The authors suggest that layered arrays of FETs and pressure-sensitive ferroelectrets could be used to create 'sensor skins' for use in prosthetic or wearable electronic devices.

Evolutionary biology: Made for each other

PLoS Biol. 4, e235 (2006)

Parasites, like lovers, are very particular about their relationships. Nicole Gerardo of the University of Arizona and her colleagues report on the specificities that keep parasitic fungi of the genus Escovopsis loyal to their prey, the fungi cultivated by certain ant species.

The parasites are chemically attracted to their hosts in a way in which they are not to other species. The hosts produce antibiotics that, although tolerable to their accustomed parasites, inhibit other closely related species. Only very occasionally are the cultivated fungi susceptible to parasites that they have not previously encountered, making it hard for the parasites to switch hosts.

Astrophysics: A shot in the dark

Credit: NASA/JPL-CALTECH/O. KRAUSE (STEWARD OBSERVATORY)

Nature Phys. doi:10.1038/nphys391 (2006)

Cosmic rays have long been thought to be accelerated to high speeds by exploding stars known as supernovae. But direct evidence has been difficult to come by. Unlike photons, which travel directly from the source, cosmic rays' paths can be twisted by intervening magnetic fields.

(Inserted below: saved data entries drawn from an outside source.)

Lemma stat_failure_forces_download_witness :
  sample_FS_stat_image "/data/images" (image_key Sample.url) Sample.info Sample.state0
  = (inr ∅, Sample.state0)
  ∧ sample_media_to_download Sample.pipeline Sample.request Sample.info Sample.blocked
    = (inr (inr None), Sample.blocked).
Proof.
  split.
  - apply (stat_failure_forces_download Sample.md5_hexdigest Sample.engine_outcome
             Sample.rfc822_stamp Sample.pipeline Sample.request Sample.info
             Sample.state0).
    vm_refl.
  - apply (stat_failure_forces_download Sample.md5_hexdigest Sample.engine_outcome
             Sample.rfc822_stamp Sample.pipeline Sample.request Sample.info
             Sample.blocked)
      with (basedir := "/data/images") (e := IOError "Is a directory");
      [reflexivity|vm_refl].
Defined.

(** *** An image below the minimum size *)

Lemma too_small_image_is_not_persisted_witness :
  let response := Sample.response 200 "small" in
  let orig := mkImage "RGB" (50, 50)%Z [] in
  let err := ImageException (TooSmall 50 50 100 100 Sample.url) in
  Sample.Image_open (resp_body response) = inr orig
  ∧ ((im_size orig).1 < MIN_WIDTH Sample.pipeline
     ∨ (im_size orig).2 < MIN_HEIGHT Sample.pipeline)%Z
  ∧ image_downloaded Sample.Image_open Sample.Image_convert Sample.Image_thumbnail
      Sample.Image_encode Sample.md5_hexdigest Sample.engine_outcome
      Sample.pipeline response Sample.request Sample.info Sample.state0
    = (inl err, Sample.state0)
  ∧ ∃ e s', sample_media_downloaded Sample.pipeline response Sample.request
              Sample.info Sample.state0 = (inl e, s')
            ∧ only_calls is_report Sample.state0 s'
            ∧ e = err.
Proof.
  intros response orig err.
  assert (Hopen : Sample.Image_open (resp_body response) = inr orig) by reflexivity.
  assert (Hsmall : ((im_size orig).1 < MIN_WIDTH Sample.pipeline
                    ∨ (im_size orig).2 < MIN_HEIGHT Sample.pipeline)%Z)
    by (left; reflexivity).
  split; [exact Hopen|]. split; [exact Hsmall|].
  destruct (too_small_image_is_not_persisted Sample.Image_open Sample.Image_convert
              Sample.Image_thumbnail Sample.Image_encode Sample.md5_hexdigest
              Sample.engine_outcome Sample.pipeline response Sample.request
              Sample.info Sample.state0 orig Hopen Hsmall)
    as (_ & Himg & e & s' & Hrun & Hcalls & He).
  split; [exact Himg|]. exists e, s'. split; [exact Hrun|]. split; [exact Hcalls|].
  apply He; [reflexivity|]. intros H. discriminate H.
Defined.

(** *** Download errors *)

(** A response with status 206 and a body: a success status in the words of
    the specification, and a download error for the code. *)
Lemma partial_content_is_download_error :
  let response := Sample.response 206 "large" in
  let out := sample_media_downloaded Sample.pipeline response Sample.request
               Sample.info Sample.state0 in
  spec_success_status (resp_status response) = true
  ∧ resp_body response ≠ ""
  ∧ out.1 = inl (ImageException (HttpError Sample.request None))
  ∧ is_download_error (ImageException (HttpError Sample.request None)) = true.
Proof. split_and!; [reflexivity| |vm_refl|reflexivity]. intros H. discriminate H. Qed.

Lemma download_error_iff_not_200_or_empty_witness :
  let out404 := sample_media_downloaded Sample.pipeline (Sample.response 404 "large")
                  Sample.request Sample.info Sample.state0 in
  let out_empty := sample_media_downloaded Sample.pipeline (Sample.response 200 "")
                     Sample.request Sample.info Sample.state0 in
  (out404.1 = inl (ImageException (HttpError Sample.request None))
   ∧ only_calls is_report Sample.state0 out404.2)
  ∧ (out_empty.1 = inl (ImageException (EmptyContent Sample.request None))
     ∧ only_calls is_report Sample.state0 out_empty.2).
Proof.
  split.
  - apply (download_error_iff_not_200_or_empty Sample.Image_open Sample.Image_convert
             Sample.Image_thumbnail Sample.Image_encode Sample.md5_hexdigest
             Sample.engine_outcome Sample.pipeline (Sample.response 404 "large")
             Sample.request Sample.info Sample.state0).
    intros H. discriminate H.
  - apply (download_error_iff_not_200_or_empty Sample.Image_open Sample.Image_convert
             Sample.Image_thumbnail Sample.Image_encode Sample.md5_hexdigest
             Sample.engine_outcome Sample.pipeline (Sample.response 200 "")
             Sample.request Sample.info Sample.state0); reflexivity.
Defined.

(** *** The end of a session *)

(** C8, at the input on which the code departs from it.  A session stores
    an image and is closed.  [persist_image] recorded the directory under
    the [info] object of the session; the notification of the end of the
    session names the domain, so the record is still in the cache after
    it. *)
Theorem closed_session_keeps_directory_cache :
  let buf := mkStringIO "JPEG:RGB:full" 13 in
  let im := mkImage "RGB" (300, 300)%Z [] in
  let s1 := (sample_FS_persist_image "/data/images" (image_key Sample.url) im buf
               Sample.info Sample.state0).2 in
  let s2 := (FS_domain_closed (KDomain (info_domain Sample.info)) s1).2 in
  created_directories s1 !! KInfo Sample.info = Some {[ "/data/images/full" ]}
  ∧ created_directories s1 !! KDomain "example.com" = None
  ∧ created_directories s2 !! KInfo Sample.info = Some {[ "/data/images/full" ]}
  ∧ cache_has s2 (KInfo Sample.info) "/data/images/full".
Proof.
  split_and!; [vm_refl|vm_refl|vm_refl|].
  eexists. split; [vm_refl|]. by apply elem_of_singleton.
Qed.

(** *** A location with an unknown scheme *)


(** A pipeline on a path or a [file] location stores in the file system; one
    on an [s3] location stores remotely. *)
Example stores_by_scheme :
  let store_of uri :=
    match (ImagesPipeline_init (Sample.settings uri) Sample.state0).1 with
    | inr self => Some (pipeline_store self)
    | inl _ => None
    end in
  store_of "/data/images" = Some (FSImagesStore "/data/images")
  ∧ store_of "file:///data/images" = Some (FSImagesStore "/data/images")
  ∧ store_of "s3://bucket/images/" = Some (S3ImagesStore "bucket" "images/" None)
  ∧ store_of "S3://bucket/images/" = None.
Proof. split_and!; vm_refl. Qed.

(** The text of the too-small message. *)
Example too_small_text :
  image_error_text (λ r, "<" +:+ req_url r +:+ ">")
    (TooSmall 50 50 100 100 Sample.url)
  = "Image too small (50x50 < 100x100): http://example.com/a.jpg".
Proof. vm_refl. Qed.

(** A message that spans two blocks of SHA-1. *)
Example sha1_two_blocks :
  Sha1.hexdigest "aaaaaaaaaaaaaaaaaaaaaaaaaaaaaaaaaaaaaaaaaaaaaaaaaaaaaaaaaaaaaaaaa"
  = "11655326c708d70319be2610e8a57d9a5b959d3b".
Proof. vm_refl. Qed.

Now Michael Stage of the University of Massachusetts in Amherst and his colleagues have caught cosmic rays in the making. Using the Chandra X-ray Observatory, the team identified regions of the Cassiopeia A supernova remnant (pictured) where electrons were being accelerated by the supernova's shockwave. Some electrons were accelerated almost as fast as theoretically possible, and their overall spectrum matched well with cosmic-ray theory.

Journal club

Cole Miller

University of Maryland, College Park, Maryland, USA

Fast-moving stars give this astronomer new reasons to admire the heavens.

I grew up in the countryside, and would often look up at the night sky. Like billions before me, I concluded that the stars are essentially immobile. Indeed, in our vicinity, a typical star moves at only 20 kilometres per second relative to the average motion of nearby stars.

Recently, however, some exceptions to this slow grandeur have been discovered. Warren Brown of the Smithsonian Astrophysical Observatory in Cambridge, Massachusetts, and his colleagues (W. R. Brown et al. Astrophys. J. 640, L35–L38; 2006) report observations of so-called 'hypervelocity' stars. These stars, tens of thousands of light years away, have speeds of 500–700 kilometres per second, which is sufficient to escape our Galaxy entirely.

Remarkably, the best explanation for the behaviour of these objects was proposed before their discovery (J. G. Hills Nature 331, 687–689; 1988). If a closely bound pair of stars plunges near a supermassive black hole lurking at the galaxy's centre, purely gravitational effects can separate the stellar binary, leaving one star in orbit around the black hole and sending the other on a one-way trip to intergalactic space. A Galactic-Centre origin for these stars is consistent with their current ages, positions and projected velocities.

Even more dramatic ejections could happen when stars interact with the binary supermassive black holes inside recently merged galaxies.

I live in the city now, so the skies are not as favourable for perusal. When I do look up, though, I have a newfound respect for the dynamism of the heavens and the role of black holes in the cosmic dance.